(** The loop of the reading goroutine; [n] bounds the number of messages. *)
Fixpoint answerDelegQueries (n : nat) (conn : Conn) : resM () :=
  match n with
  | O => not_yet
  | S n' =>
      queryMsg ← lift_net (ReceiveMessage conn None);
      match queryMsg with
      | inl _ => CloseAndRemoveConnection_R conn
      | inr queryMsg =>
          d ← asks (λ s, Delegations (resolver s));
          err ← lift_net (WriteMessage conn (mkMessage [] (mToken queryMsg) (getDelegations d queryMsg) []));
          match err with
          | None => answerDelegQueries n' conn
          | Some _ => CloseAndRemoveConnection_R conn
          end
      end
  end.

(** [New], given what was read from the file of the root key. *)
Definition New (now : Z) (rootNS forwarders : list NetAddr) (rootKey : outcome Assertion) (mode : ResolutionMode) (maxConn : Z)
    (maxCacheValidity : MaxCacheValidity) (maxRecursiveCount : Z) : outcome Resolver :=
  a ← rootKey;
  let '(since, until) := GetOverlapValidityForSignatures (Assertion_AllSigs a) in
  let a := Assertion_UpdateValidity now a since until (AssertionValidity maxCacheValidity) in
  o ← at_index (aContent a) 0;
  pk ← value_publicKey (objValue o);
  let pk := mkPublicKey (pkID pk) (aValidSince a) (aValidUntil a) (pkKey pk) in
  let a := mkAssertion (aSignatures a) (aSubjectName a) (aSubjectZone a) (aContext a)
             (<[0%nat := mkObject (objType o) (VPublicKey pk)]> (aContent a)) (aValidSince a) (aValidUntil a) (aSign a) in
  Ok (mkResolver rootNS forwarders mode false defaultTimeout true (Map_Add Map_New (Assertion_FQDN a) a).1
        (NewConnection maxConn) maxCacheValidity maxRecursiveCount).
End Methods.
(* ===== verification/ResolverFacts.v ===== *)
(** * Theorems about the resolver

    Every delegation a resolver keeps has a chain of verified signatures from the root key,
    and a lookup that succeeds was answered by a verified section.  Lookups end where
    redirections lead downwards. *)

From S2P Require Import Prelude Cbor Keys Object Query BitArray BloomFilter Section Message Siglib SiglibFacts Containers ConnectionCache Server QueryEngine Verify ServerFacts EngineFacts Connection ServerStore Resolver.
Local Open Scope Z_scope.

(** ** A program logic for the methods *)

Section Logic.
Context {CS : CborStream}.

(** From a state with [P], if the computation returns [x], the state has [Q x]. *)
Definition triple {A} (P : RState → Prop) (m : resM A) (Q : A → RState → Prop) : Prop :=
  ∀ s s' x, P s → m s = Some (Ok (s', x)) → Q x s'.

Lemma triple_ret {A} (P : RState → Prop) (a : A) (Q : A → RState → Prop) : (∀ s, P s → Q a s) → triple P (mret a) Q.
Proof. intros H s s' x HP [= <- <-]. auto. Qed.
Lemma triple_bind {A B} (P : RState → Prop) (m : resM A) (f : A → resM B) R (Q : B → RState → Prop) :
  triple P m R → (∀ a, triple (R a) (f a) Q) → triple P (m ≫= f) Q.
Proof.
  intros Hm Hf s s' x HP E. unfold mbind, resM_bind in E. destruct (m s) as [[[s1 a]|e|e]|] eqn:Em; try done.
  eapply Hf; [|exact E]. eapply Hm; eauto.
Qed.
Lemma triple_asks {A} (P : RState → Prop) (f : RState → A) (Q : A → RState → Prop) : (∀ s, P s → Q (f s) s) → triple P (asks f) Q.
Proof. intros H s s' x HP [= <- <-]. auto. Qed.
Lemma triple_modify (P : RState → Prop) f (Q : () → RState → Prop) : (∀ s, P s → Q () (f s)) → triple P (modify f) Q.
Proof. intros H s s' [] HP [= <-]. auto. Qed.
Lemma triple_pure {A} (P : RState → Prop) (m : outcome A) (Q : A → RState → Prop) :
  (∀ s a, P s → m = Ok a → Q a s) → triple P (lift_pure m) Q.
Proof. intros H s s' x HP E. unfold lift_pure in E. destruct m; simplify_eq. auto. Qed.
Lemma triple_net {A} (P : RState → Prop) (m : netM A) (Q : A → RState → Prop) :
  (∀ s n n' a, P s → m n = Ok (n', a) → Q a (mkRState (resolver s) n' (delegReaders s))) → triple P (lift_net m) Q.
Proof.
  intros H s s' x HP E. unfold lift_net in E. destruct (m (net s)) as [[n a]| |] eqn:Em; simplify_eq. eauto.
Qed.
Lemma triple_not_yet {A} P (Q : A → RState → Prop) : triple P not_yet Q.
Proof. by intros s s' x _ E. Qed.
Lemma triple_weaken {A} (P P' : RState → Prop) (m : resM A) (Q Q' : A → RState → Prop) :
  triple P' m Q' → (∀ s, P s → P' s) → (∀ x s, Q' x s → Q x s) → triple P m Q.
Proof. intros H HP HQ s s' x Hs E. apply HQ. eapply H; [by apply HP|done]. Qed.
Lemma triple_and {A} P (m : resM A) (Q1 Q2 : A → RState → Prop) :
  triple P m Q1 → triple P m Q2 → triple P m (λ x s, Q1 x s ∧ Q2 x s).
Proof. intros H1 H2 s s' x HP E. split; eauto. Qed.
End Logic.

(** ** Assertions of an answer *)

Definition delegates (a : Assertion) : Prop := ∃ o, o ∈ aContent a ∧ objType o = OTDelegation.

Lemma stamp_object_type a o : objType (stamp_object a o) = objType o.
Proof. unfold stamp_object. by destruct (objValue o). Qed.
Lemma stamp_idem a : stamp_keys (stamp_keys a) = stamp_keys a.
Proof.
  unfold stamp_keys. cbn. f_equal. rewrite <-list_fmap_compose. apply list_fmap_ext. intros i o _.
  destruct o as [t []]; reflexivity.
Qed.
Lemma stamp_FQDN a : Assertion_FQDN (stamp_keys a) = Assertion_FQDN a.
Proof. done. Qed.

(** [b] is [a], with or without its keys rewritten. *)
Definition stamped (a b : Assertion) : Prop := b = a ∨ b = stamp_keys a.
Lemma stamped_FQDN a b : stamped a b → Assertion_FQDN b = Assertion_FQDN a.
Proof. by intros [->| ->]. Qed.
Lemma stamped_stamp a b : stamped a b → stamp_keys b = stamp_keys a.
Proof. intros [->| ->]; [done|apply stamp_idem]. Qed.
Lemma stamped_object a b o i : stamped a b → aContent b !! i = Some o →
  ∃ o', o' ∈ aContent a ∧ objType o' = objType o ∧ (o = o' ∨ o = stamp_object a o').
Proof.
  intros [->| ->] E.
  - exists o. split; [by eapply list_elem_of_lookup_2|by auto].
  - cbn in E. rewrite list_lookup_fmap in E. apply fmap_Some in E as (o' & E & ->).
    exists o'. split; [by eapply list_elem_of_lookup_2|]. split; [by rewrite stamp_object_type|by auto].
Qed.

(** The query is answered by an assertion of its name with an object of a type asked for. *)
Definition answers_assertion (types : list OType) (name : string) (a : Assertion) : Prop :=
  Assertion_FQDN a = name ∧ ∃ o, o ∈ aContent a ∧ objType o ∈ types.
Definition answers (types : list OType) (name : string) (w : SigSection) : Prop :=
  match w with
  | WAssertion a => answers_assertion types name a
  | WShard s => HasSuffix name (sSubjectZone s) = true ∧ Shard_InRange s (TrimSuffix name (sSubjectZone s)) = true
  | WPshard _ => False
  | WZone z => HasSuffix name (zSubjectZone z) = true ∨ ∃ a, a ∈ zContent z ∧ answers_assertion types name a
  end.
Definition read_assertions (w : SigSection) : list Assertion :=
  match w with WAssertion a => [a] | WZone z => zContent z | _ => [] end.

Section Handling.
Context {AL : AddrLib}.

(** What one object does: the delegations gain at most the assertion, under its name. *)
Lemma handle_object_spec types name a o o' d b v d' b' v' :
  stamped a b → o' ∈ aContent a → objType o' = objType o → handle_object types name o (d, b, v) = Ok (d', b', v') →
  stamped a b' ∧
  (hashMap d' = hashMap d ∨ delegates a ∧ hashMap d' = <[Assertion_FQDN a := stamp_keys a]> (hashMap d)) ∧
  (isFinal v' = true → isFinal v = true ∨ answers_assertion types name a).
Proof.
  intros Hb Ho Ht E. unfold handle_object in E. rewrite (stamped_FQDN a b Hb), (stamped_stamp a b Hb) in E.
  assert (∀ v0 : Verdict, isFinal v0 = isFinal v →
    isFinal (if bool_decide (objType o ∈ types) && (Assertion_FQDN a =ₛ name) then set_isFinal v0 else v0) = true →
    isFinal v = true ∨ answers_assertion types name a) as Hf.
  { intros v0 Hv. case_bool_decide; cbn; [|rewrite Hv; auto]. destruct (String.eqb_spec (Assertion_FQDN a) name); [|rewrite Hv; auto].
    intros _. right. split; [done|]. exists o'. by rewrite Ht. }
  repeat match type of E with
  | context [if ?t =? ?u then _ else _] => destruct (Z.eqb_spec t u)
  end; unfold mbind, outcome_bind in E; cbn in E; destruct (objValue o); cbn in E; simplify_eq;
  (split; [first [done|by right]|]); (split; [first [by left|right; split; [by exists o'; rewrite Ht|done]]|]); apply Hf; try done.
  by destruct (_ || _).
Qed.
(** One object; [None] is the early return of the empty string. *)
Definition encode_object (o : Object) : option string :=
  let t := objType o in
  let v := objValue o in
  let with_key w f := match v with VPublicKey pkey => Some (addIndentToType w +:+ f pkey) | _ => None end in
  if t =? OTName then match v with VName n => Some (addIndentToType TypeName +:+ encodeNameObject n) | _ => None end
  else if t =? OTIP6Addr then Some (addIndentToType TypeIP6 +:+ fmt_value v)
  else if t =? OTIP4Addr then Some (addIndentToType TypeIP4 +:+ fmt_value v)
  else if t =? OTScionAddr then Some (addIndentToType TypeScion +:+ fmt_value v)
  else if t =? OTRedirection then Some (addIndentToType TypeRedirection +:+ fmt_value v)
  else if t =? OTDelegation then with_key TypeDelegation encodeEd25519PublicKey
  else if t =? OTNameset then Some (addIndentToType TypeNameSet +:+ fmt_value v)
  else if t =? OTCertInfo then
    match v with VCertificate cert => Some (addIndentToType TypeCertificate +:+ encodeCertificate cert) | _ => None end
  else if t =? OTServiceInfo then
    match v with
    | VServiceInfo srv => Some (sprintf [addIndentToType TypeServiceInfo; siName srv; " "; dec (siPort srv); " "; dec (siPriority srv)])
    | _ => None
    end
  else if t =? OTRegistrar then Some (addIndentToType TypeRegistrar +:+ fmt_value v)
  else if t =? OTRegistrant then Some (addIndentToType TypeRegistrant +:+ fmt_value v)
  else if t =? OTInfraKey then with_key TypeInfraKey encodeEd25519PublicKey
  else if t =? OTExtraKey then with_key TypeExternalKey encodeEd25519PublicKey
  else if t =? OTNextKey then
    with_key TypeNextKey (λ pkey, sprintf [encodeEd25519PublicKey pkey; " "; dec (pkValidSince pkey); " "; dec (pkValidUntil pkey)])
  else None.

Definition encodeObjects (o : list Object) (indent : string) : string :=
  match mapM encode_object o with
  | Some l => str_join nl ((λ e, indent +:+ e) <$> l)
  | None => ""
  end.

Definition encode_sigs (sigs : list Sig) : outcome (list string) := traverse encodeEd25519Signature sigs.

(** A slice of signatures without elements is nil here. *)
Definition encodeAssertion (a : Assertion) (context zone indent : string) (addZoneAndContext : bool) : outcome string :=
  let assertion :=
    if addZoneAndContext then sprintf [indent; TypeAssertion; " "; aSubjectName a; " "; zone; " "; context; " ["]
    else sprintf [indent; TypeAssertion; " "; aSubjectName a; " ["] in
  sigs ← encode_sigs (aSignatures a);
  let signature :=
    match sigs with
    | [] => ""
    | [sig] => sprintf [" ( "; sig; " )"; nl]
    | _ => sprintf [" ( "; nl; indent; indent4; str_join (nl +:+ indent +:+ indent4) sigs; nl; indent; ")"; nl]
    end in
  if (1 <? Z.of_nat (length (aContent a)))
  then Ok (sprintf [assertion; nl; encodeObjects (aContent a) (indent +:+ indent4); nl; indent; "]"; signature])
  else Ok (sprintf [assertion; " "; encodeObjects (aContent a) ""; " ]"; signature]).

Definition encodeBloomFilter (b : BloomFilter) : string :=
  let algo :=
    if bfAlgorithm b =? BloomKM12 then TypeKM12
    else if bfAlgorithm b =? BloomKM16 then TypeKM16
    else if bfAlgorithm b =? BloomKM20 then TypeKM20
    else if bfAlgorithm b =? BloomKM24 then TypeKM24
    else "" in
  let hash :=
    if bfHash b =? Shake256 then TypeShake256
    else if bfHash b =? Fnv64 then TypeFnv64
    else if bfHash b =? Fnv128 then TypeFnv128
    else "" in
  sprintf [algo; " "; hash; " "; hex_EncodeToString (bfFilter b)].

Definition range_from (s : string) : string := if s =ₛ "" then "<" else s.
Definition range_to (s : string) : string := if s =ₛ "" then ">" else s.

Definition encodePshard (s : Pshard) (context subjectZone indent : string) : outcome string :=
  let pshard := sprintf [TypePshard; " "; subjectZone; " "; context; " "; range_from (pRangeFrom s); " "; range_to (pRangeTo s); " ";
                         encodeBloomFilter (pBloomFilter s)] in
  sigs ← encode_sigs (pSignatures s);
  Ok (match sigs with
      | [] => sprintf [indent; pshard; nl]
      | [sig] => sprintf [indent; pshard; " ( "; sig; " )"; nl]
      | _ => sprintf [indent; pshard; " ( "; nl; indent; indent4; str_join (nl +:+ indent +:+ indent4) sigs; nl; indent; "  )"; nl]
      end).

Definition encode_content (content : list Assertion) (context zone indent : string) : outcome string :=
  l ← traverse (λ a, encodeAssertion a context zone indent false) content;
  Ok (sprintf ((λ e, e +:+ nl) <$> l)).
● ● ● ●
Repeat, exactly as they stand above, the lines from the line with "with_key TypeNextKey (λ" to the line with "else if bfAlgorithm b =? BloomKM20", both lines included.

    with_key TypeNextKey (λ pkey, sprintf [encodeEd25519PublicKey pkey; " "; dec (pkValidSince pkey); " "; dec (pkValidUntil pkey)])
  else None.

Definition encodeObjects (o : list Object) (indent : string) : string :=
  match mapM encode_object o with
  | Some l => str_join nl ((λ e, indent +:+ e) <$> l)
  | None => ""
  end.

Definition encode_sigs (sigs : list Sig) : outcome (list string) := traverse encodeEd25519Signature sigs.

(** A slice of signatures without elements is nil here. *)
Definition encodeAssertion (a : Assertion) (context zone indent : string) (addZoneAndContext : bool) : outcome string :=
  let assertion :=
    if addZoneAndContext then sprintf [indent; TypeAssertion; " "; aSubjectName a; " "; zone; " "; context; " ["]
    else sprintf [indent; TypeAssertion; " "; aSubjectName a; " ["] in
  sigs ← encode_sigs (aSignatures a);
  let signature :=
    match sigs with
    | [] => ""
    | [sig] => sprintf [" ( "; sig; " )"; nl]
    | _ => sprintf [" ( "; nl; indent; indent4; str_join (nl +:+ indent +:+ indent4) sigs; nl; indent; ")"; nl]
    end in
  if (1 <? Z.of_nat (length (aContent a)))
  then Ok (sprintf [assertion; nl; encodeObjects (aContent a) (indent +:+ indent4); nl; indent; "]"; signature])
  else Ok (sprintf [assertion; " "; encodeObjects (aContent a) ""; " ]"; signature]).

Definition encodeBloomFilter (b : BloomFilter) : string :=
  let algo :=
    if bfAlgorithm b =? BloomKM12 then TypeKM12
    else if bfAlgorithm b =? BloomKM16 then TypeKM16
    else if bfAlgorithm b =? BloomKM20 then TypeKM20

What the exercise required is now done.